(* ===== verification/Memory.v ===== *)
(** * src/memory_manager.c: swap files and memory monitoring

    The sizes of /proc/meminfo as the program reads them, the two ratios
    computed from them, the swap commands, the automatic swap, the monitoring
    loop and the texts that are printed. *)

From stdpp Require Import base list gmap strings pretty.
From Stdlib Require Import Ascii ZArith Lia.
From S2P Require Import Prelude CString CFormat CFloat Sys.

(** The integer fields of [memory_info_t], and the whole structure. *)
Record mem_kb := mk_mem {
  total_kb : Z;
  free_kb : Z;
  available_kb : Z;
  cached_kb : Z;
  buffers_kb : Z;
  swap_total_kb : Z;
  swap_free_kb : Z;
  swap_used_kb : Z;
}.
Record memory_info_t := mk_meminfo {
  kb : mem_kb;
  memory_pressure : single;
  swap_usage_percent : single;
}.
(** After [memset]. *)
Definition zero_mem : memory_info_t := mk_meminfo (mk_mem 0 0 0 0 0 0 0 0) d0 d0.

Record swap_info_t := mk_swap {
  sw_path : string;
  sw_type : string;
  sw_size_kb : option Z;
  sw_used_kb : option Z;
  sw_priority : Z;
  sw_active : Z;
}.

(** ** /proc/meminfo *)

(** [sscanf(line, fmt, &field) == 1] *)
Definition meminfo_value (fmt line : string) : option Z :=
  match sscanf fmt line with [CInt z] => Some z | _ => None end.

(** The seven tests of the loop, in order, with their [continue]; [value] is
    what the line gives for a format. *)
Definition meminfo_fields (value : string -> option Z) (i : mem_kb) : mem_kb :=
  match value "MemTotal: %llu" with
  | Some z => mk_mem z (free_kb i) (available_kb i) (cached_kb i) (buffers_kb i)
                (swap_total_kb i) (swap_free_kb i) (swap_used_kb i)
  | None =>
  match value "MemFree: %llu" with
  | Some z => mk_mem (total_kb i) z (available_kb i) (cached_kb i) (buffers_kb i)
                (swap_total_kb i) (swap_free_kb i) (swap_used_kb i)
  | None =>
  match value "MemAvailable: %llu" with
  | Some z => mk_mem (total_kb i) (free_kb i) z (cached_kb i) (buffers_kb i)
                (swap_total_kb i) (swap_free_kb i) (swap_used_kb i)
  | None =>
  match value "Cached: %llu" with
  | Some z => mk_mem (total_kb i) (free_kb i) (available_kb i) z (buffers_kb i)
                (swap_total_kb i) (swap_free_kb i) (swap_used_kb i)
  | None =>
  match value "Buffers: %llu" with
  | Some z => mk_mem (total_kb i) (free_kb i) (available_kb i) (cached_kb i) z
                (swap_total_kb i) (swap_free_kb i) (swap_used_kb i)
  | None =>
  match value "SwapTotal: %llu" with
  | Some z => mk_mem (total_kb i) (free_kb i) (available_kb i) (cached_kb i) (buffers_kb i)
                z (swap_free_kb i) (swap_used_kb i)
  | None =>
  match value "SwapFree: %llu" with
  | Some z => mk_mem (total_kb i) (free_kb i) (available_kb i) (cached_kb i) (buffers_kb i)
                (swap_total_kb i) z (swap_used_kb i)
  | None => i
  end end end end end end end.

Definition meminfo_line (i : mem_kb) (line : string) : mem_kb :=
  meminfo_fields (fun fmt => meminfo_value fmt line) i.

Definition meminfo_lines (i : mem_kb) (lines : list string) : mem_kb :=
  fold_left meminfo_line lines i.

Definition with_used (i : mem_kb) : mem_kb :=
  mk_mem (total_kb i) (free_kb i) (available_kb i) (cached_kb i) (buffers_kb i)
    (swap_total_kb i) (swap_free_kb i) (u64 (swap_total_kb i - swap_free_kb i)).

(** [(float) a / b], both converted. *)
Definition ratio (a b : Z) : single := fdiv (to_single a) (to_single b).

Definition swap_percent (i : mem_kb) (old : single) : single :=
  if 0 <? swap_total_kb i
  then narrow (dmul (widen (ratio (swap_used_kb i) (swap_total_kb i))) (to_double 100)) else old.

Definition memory_calculate_pressure (i : mem_kb) : single :=
  if total_kb i =? 0 then d0
  else
    let available_ratio := ratio (available_kb i) (total_kb i) in
    let pressure := narrow (dsub (to_double 1) (widen available_ratio)) in
    let pressure :=
      if (0 <? swap_total_kb i) && (0 <? swap_used_kb i) then
        let swap_factor := ratio (swap_used_kb i) (swap_total_kb i) in
        narrow (dadd (dmul (widen pressure) lit_0_7) (dmul (widen swap_factor) lit_0_3))
      else pressure in
    if dgt (widen pressure) (to_double 1) then to_single 1 else pressure.

Section Memory.
Context {W : Type} `{Shell W} `{Files W}.

Definition memory_parse_meminfo (info : memory_info_t) : M W (Z * memory_info_t) :=
  let! fp := reads (fopen_r "/proc/meminfo") in
  match fp with
  | None => ret (ERROR_SYSTEM_CALL, info)
  | Some text =>
      let i := with_used (meminfo_lines (kb info) (fgets_chunks 256 text)) in
      ret (SUCCESS, mk_meminfo i (memory_pressure info) (swap_percent i (swap_usage_percent info)))
  end.

Definition memory_get_info : M W (Z * memory_info_t) :=
  let! r := memory_parse_meminfo zero_mem in
  let '(result, info) := r in
  if negb (result =? SUCCESS) then ret (result, info)
  else ret (SUCCESS, mk_meminfo (kb info) (memory_calculate_pressure (kb info)) (swap_usage_percent info)).

Definition memory_check_low (threshold_mb : Z) : M W Z :=
  let! r := memory_get_info in
  if negb (r.1 =? SUCCESS) then ret (-1)
  else ret (if available_kb (kb r.2) <? u64 (threshold_mb * 1024) then 1 else 0).

(** ** Swap *)

(** [if (execute_command(...) != SUCCESS) return ERROR_SYSTEM_CALL] *)
Definition or_system_error (cmd : string) (k : M W Z) : M W Z :=
  let! ro := exec cmd in
  if negb (ro.1 =? SUCCESS) then ret ERROR_SYSTEM_CALL else k.

(** The same after the output was logged. *)
Definition or_logged_error (cmd : string) (k : M W Z) : M W Z :=
  let! ro := exec_logged cmd in
  if negb (ro.1 =? SUCCESS) then ret ERROR_SYSTEM_CALL else k.

Definition dd_cmd (path : string) (size_mb : Z) : string :=
  snprintf MAX_COMMAND "dd if=/dev/zero of=%s bs=1M count=%llu 2>&1" [CStr path; CInt size_mb].
Definition mkswap_cmd (device : string) : string := snprintf MAX_COMMAND "mkswap %s 2>&1" [CStr device].
Definition swapon_cmd (path : string) (priority : Z) : string :=
  if 0 <=? priority then snprintf MAX_COMMAND "swapon -p %d %s 2>&1" [CInt priority; CStr path]
  else snprintf MAX_COMMAND "swapon %s 2>&1" [CStr path].

Definition swap_create_file (path : string) (size_mb : Z) : M W Z :=
  let! root := reads is_root in
  if negb root then ret ERROR_PERMISSION
  else or_system_error (dd_cmd path size_mb) (call (chmod path 384) ;;! ret SUCCESS).

Definition swap_make (device : string) : M W Z :=
  let! root := reads is_root in
  if negb root then ret ERROR_PERMISSION
  else or_system_error (mkswap_cmd device) (ret SUCCESS).

Definition swap_enable (path : string) (priority : Z) : M W Z :=
  let! root := reads is_root in
  if negb root then ret ERROR_PERMISSION
  else or_logged_error (swapon_cmd path priority) (ret SUCCESS).

Definition swap_disable (path : string) : M W Z :=
  let! root := reads is_root in
  if negb root then ret ERROR_PERMISSION
  else or_system_error (snprintf MAX_COMMAND "swapoff %s 2>&1" [CStr path]) (ret SUCCESS).

(** A line of /proc/swaps: fields the conversion did not reach keep what the
    cleared structure held; the two sizes come from variables that were not
    initialised ([None]). *)
Definition parse_swap (line : string) : swap_info_t :=
  match sscanf "%255s %15s %lu %lu %d" line with
  | [CStr p; CStr t; CInt s; CInt u; CInt pr] => mk_swap p t (Some s) (Some u) pr 1
  | [CStr p; CStr t; CInt s; CInt u] => mk_swap p t (Some s) (Some u) 0 1
  | [CStr p; CStr t; CInt s] => mk_swap p t (Some s) None 0 1
  | [CStr p; CStr t] => mk_swap p t None None 0 1
  | [CStr p] => mk_swap p "" None None 0 1
  | _ => mk_swap "" "" None None 0 1
  end.

(** The first line is skipped. *)
Definition swap_list (max_swaps : nat) : M W (Z * list swap_info_t) :=
  let! fp := reads (fopen_r "/proc/swaps") in
  match fp with
  | None => ret (ERROR_SYSTEM_CALL, [])
  | Some text => ret (SUCCESS, parse_swap <$> take max_swaps (drop 1 (fgets_chunks 256 text)))
  end.

Definition memory_parse_swaps (max_swaps : nat) : M W (Z * list swap_info_t) := swap_list max_swaps.

Definition swap_remove_file (path : string) : M W Z :=
  let! r := call (unlink path) in
  if negb (r =? 0) then ret ERROR_SYSTEM_CALL else ret SUCCESS.

(** ** Automatic swap *)

Definition memory_auto_swap (threshold_mb swap_size_mb : Z) (swap_path : string) : M W Z :=
  let! low := memory_check_low threshold_mb in
  if low <=? 0 then ret 0
  else
    let! r1 := swap_create_file swap_path swap_size_mb in
    if negb (r1 =? SUCCESS) then ret ERROR_SYSTEM_CALL
    else
      let! r2 := swap_make swap_path in
      if negb (r2 =? SUCCESS) then swap_remove_file swap_path ;;! ret ERROR_SYSTEM_CALL
      else
        let! r3 := swap_enable swap_path (-1) in
        if negb (r3 =? SUCCESS) then swap_remove_file swap_path ;;! ret ERROR_SYSTEM_CALL
        else ret SUCCESS.

(** ** Continuous monitoring *)

(** The warnings of one turn: the level and the text given to the log. *)
Definition memory_alerts (info : memory_info_t) : list string :=
  (if dgt (widen (memory_pressure info)) lit_0_8
   then [sprintf "HIGH memory pressure: %.1f%%"
           [CDbl (widen (fmul (memory_pressure info) (to_single 100)))]] else []) ++
  (if dgt (widen (swap_usage_percent info)) (to_double 80)
   then [sprintf "HIGH swap usage: %.1f%%" [CDbl (widen (swap_usage_percent info))]] else []).

(** One turn of the endless loop; [callback] is NULL or a function of the
    caller. *)
Definition memory_monitor_turn `{Procs W} (check_interval_sec : Z)
    (callback : option (memory_info_t -> M W unit)) : M W (list string) :=
  let! r := memory_get_info in
  let! alerts :=
    if r.1 =? SUCCESS then
      (match callback with Some f => f r.2 | None => ret tt end) ;;!
      ret (memory_alerts r.2)
    else ret [] in
  (fun w => Some (tt, sleep check_interval_sec w)) ;;!
  ret alerts.

(** [memory_monitor_continuous] watched for a number of turns: it never
    returns. *)
Fixpoint memory_monitor_continuous `{Procs W} (turns : nat) (check_interval_sec : Z)
    (callback : option (memory_info_t -> M W unit)) : M W (list string) :=
  match turns with
  | O => ret []
  | S turns' =>
      let! alerts := memory_monitor_turn check_interval_sec callback in
      let! rest := memory_monitor_continuous turns' check_interval_sec callback in
      ret (alerts ++ rest)
  end.
End Memory.

(** ** Printing *)

(** What [memory_format_size(kb, buffer, size)] leaves in [buffer]. *)
Definition memory_format_size (kb : Z) (size : nat) : string :=
  if kb <? 1024 then snprintf size "%llu KB" [CInt kb]
  else if kb <? 1024 * 1024 then snprintf size "%.2f MB" [CDbl (ddiv (to_double kb) (to_double 1024))]
  else snprintf size "%.2f GB"
         [CDbl (ddiv (to_double kb) (dmul (to_double 1024) (to_double 1024)))].

(** One line of [memory_print_info]. *)
Definition size_line (label : string) (kb : Z) : string :=
  sprintf (label +:+ "%s" +:+ NL) [CStr (memory_format_size kb 64)].

(** The text [memory_print_info(info)] prints. *)
Definition memory_print_info (info : memory_info_t) : string :=
  NL +:+ "========== Memory Information ==========" +:+ NL +:+
  size_line "Total Memory:     " (total_kb (kb info)) +:+
  size_line "Free Memory:      " (free_kb (kb info)) +:+
  size_line "Available Memory: " (available_kb (kb info)) +:+
  size_line "Cached:           " (cached_kb (kb info)) +:+
  size_line "Buffers:          " (buffers_kb (kb info)) +:+
  NL +:+
  size_line "Total Swap:       " (swap_total_kb (kb info)) +:+
  size_line "Used Swap:        " (swap_used_kb (kb info)) +:+
  sprintf ("Swap Usage:       %.1f%%" +:+ NL) [CDbl (widen (swap_usage_percent info))] +:+
  sprintf ("Memory Pressure:  %.1f%%" +:+ NL)
    [CDbl (widen (fmul (memory_pressure info) (to_single 100)))] +:+
  "========================================" +:+ NL +:+ NL.

(** The line [memory_print_swap(swap)] prints; sizes that were never set
    cannot be printed. *)
Definition memory_print_swap (swap : swap_info_t) : option string :=
  match sw_size_kb swap, sw_used_kb swap with
  | Some size, Some used =>
      Some (sprintf ("%-30s %-10s %10s %10s %5d" +:+ NL)
              [CStr (sw_path swap); CStr (sw_type swap); CStr (memory_format_size size 64);
               CStr (memory_format_size used 64); CInt (sw_priority swap)])
  | _, _ => None
  end.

=====

*EXERCISE DETAILS*. Everything from the line with "Record mem_kb := mk_mem" through the line with "Definition meminfo_fields (value" should be written out exactly as it appears above, end lines included, and nothing outside that range.

*SOLUTION*.
Record mem_kb := mk_mem {
  total_kb : Z;
  free_kb : Z;
  available_kb : Z;
  cached_kb : Z;
  buffers_kb : Z;
  swap_total_kb : Z;
  swap_free_kb : Z;
  swap_used_kb : Z;
}.
Record memory_info_t := mk_meminfo {
  kb : mem_kb;
  memory_pressure : single;
  swap_usage_percent : single;
}.
(** After [memset]. *)
Definition zero_mem : memory_info_t := mk_meminfo (mk_mem 0 0 0 0 0 0 0 0) d0 d0.

Record swap_info_t := mk_swap {
  sw_path : string;
  sw_type : string;
  sw_size_kb : option Z;
  sw_used_kb : option Z;
  sw_priority : Z;
  sw_active : Z;
}.

(** ** /proc/meminfo *)

(** [sscanf(line, fmt, &field) == 1] *)
Definition meminfo_value (fmt line : string) : option Z :=
  match sscanf fmt line with [CInt z] => Some z | _ => None end.

(** The seven tests of the loop, in order, with their [continue]; [value] is
    what the line gives for a format. *)
Definition meminfo_fields (value : string -> option Z) (i : mem_kb) : mem_kb :=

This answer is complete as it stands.